:: Task directions ::
Using the records below, transcribe word for word the stretch from the line that contains "Definition in_range (lo" through the line that contains "(c =? 65279).", both end lines included, and nothing else.

:: Supplied entries ::

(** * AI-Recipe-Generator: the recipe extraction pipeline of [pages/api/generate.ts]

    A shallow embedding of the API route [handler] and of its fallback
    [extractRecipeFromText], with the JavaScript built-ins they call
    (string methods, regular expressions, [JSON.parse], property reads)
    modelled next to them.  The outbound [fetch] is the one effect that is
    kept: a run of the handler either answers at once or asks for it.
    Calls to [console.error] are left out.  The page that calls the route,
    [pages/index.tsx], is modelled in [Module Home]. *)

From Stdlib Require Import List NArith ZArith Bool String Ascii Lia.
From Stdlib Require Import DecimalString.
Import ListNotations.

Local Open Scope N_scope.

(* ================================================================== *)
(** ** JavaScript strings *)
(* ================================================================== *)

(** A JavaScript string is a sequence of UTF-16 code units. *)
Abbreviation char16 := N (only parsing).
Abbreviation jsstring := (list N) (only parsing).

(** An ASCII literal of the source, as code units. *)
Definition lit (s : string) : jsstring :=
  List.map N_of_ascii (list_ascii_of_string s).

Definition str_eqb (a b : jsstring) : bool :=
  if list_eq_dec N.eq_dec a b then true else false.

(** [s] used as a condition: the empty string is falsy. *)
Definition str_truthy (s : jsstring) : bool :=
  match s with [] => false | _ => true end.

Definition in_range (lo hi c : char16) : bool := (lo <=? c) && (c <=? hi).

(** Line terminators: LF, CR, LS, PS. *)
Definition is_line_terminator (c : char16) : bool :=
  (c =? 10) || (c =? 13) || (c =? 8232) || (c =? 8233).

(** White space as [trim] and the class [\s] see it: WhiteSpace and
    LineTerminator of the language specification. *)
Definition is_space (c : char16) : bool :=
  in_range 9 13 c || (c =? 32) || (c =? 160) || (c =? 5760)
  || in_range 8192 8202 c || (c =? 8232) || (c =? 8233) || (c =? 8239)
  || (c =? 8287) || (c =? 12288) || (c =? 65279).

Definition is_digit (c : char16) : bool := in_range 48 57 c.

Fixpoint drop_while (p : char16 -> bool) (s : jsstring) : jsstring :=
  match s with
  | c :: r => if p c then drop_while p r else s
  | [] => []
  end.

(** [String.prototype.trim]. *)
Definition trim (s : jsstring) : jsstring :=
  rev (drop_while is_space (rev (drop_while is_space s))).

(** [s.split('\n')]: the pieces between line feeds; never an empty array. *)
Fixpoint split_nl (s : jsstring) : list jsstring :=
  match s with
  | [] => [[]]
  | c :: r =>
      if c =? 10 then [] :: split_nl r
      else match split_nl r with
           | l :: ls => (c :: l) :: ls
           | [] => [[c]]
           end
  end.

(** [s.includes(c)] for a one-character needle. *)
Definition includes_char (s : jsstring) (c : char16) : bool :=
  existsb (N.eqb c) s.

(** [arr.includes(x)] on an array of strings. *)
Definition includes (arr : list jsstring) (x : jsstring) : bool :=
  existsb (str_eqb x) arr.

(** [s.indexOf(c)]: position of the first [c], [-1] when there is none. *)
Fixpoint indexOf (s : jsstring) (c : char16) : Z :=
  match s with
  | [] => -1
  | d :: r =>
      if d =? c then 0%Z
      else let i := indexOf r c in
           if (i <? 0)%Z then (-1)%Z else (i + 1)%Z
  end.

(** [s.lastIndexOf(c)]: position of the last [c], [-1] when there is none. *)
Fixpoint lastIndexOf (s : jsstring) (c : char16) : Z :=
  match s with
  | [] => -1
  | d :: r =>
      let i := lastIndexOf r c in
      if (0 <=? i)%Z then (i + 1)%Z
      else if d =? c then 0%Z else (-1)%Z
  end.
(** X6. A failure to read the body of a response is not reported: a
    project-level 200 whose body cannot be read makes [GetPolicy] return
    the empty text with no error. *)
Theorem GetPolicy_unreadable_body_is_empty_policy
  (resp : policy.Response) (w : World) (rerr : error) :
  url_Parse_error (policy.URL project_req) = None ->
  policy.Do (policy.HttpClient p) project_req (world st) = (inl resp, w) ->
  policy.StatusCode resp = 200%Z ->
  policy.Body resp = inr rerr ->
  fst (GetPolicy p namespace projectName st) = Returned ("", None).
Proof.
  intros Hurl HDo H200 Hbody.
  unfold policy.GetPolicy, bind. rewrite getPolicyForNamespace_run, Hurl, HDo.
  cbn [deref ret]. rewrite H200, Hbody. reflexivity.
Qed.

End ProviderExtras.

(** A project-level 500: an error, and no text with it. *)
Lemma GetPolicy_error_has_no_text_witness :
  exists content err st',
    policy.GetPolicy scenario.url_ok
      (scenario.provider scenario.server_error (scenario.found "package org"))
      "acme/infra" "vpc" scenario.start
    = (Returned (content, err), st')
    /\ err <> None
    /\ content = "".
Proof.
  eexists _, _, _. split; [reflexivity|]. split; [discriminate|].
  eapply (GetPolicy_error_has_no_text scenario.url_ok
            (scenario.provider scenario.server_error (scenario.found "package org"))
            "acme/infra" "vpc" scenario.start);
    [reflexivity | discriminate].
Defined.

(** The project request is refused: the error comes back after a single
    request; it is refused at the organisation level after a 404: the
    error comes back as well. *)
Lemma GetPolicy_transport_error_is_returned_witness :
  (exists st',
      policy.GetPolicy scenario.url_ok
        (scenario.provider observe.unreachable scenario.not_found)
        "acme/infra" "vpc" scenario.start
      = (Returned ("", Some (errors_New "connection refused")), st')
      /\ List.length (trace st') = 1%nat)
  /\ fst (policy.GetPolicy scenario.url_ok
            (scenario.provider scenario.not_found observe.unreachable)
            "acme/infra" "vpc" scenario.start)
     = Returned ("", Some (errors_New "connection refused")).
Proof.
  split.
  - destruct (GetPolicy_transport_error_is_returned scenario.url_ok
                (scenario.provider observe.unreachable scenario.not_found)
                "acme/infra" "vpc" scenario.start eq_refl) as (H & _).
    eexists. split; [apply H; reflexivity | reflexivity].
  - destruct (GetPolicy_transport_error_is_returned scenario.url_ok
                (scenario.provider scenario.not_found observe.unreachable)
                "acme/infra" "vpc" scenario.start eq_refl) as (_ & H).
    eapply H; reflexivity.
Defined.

:: Exercise output ::
Definition in_range (lo hi c : char16) : bool := (lo <=? c) && (c <=? hi).

(** Line terminators: LF, CR, LS, PS. *)
Definition is_line_terminator (c : char16) : bool :=
  (c =? 10) || (c =? 13) || (c =? 8232) || (c =? 8233).

(** White space as [trim] and the class [\s] see it: WhiteSpace and
    LineTerminator of the language specification. *)
Definition is_space (c : char16) : bool :=
  in_range 9 13 c || (c =? 32) || (c =? 160) || (c =? 5760)
  || in_range 8192 8202 c || (c =? 8232) || (c =? 8233) || (c =? 8239)
  || (c =? 8287) || (c =? 12288) || (c =? 65279).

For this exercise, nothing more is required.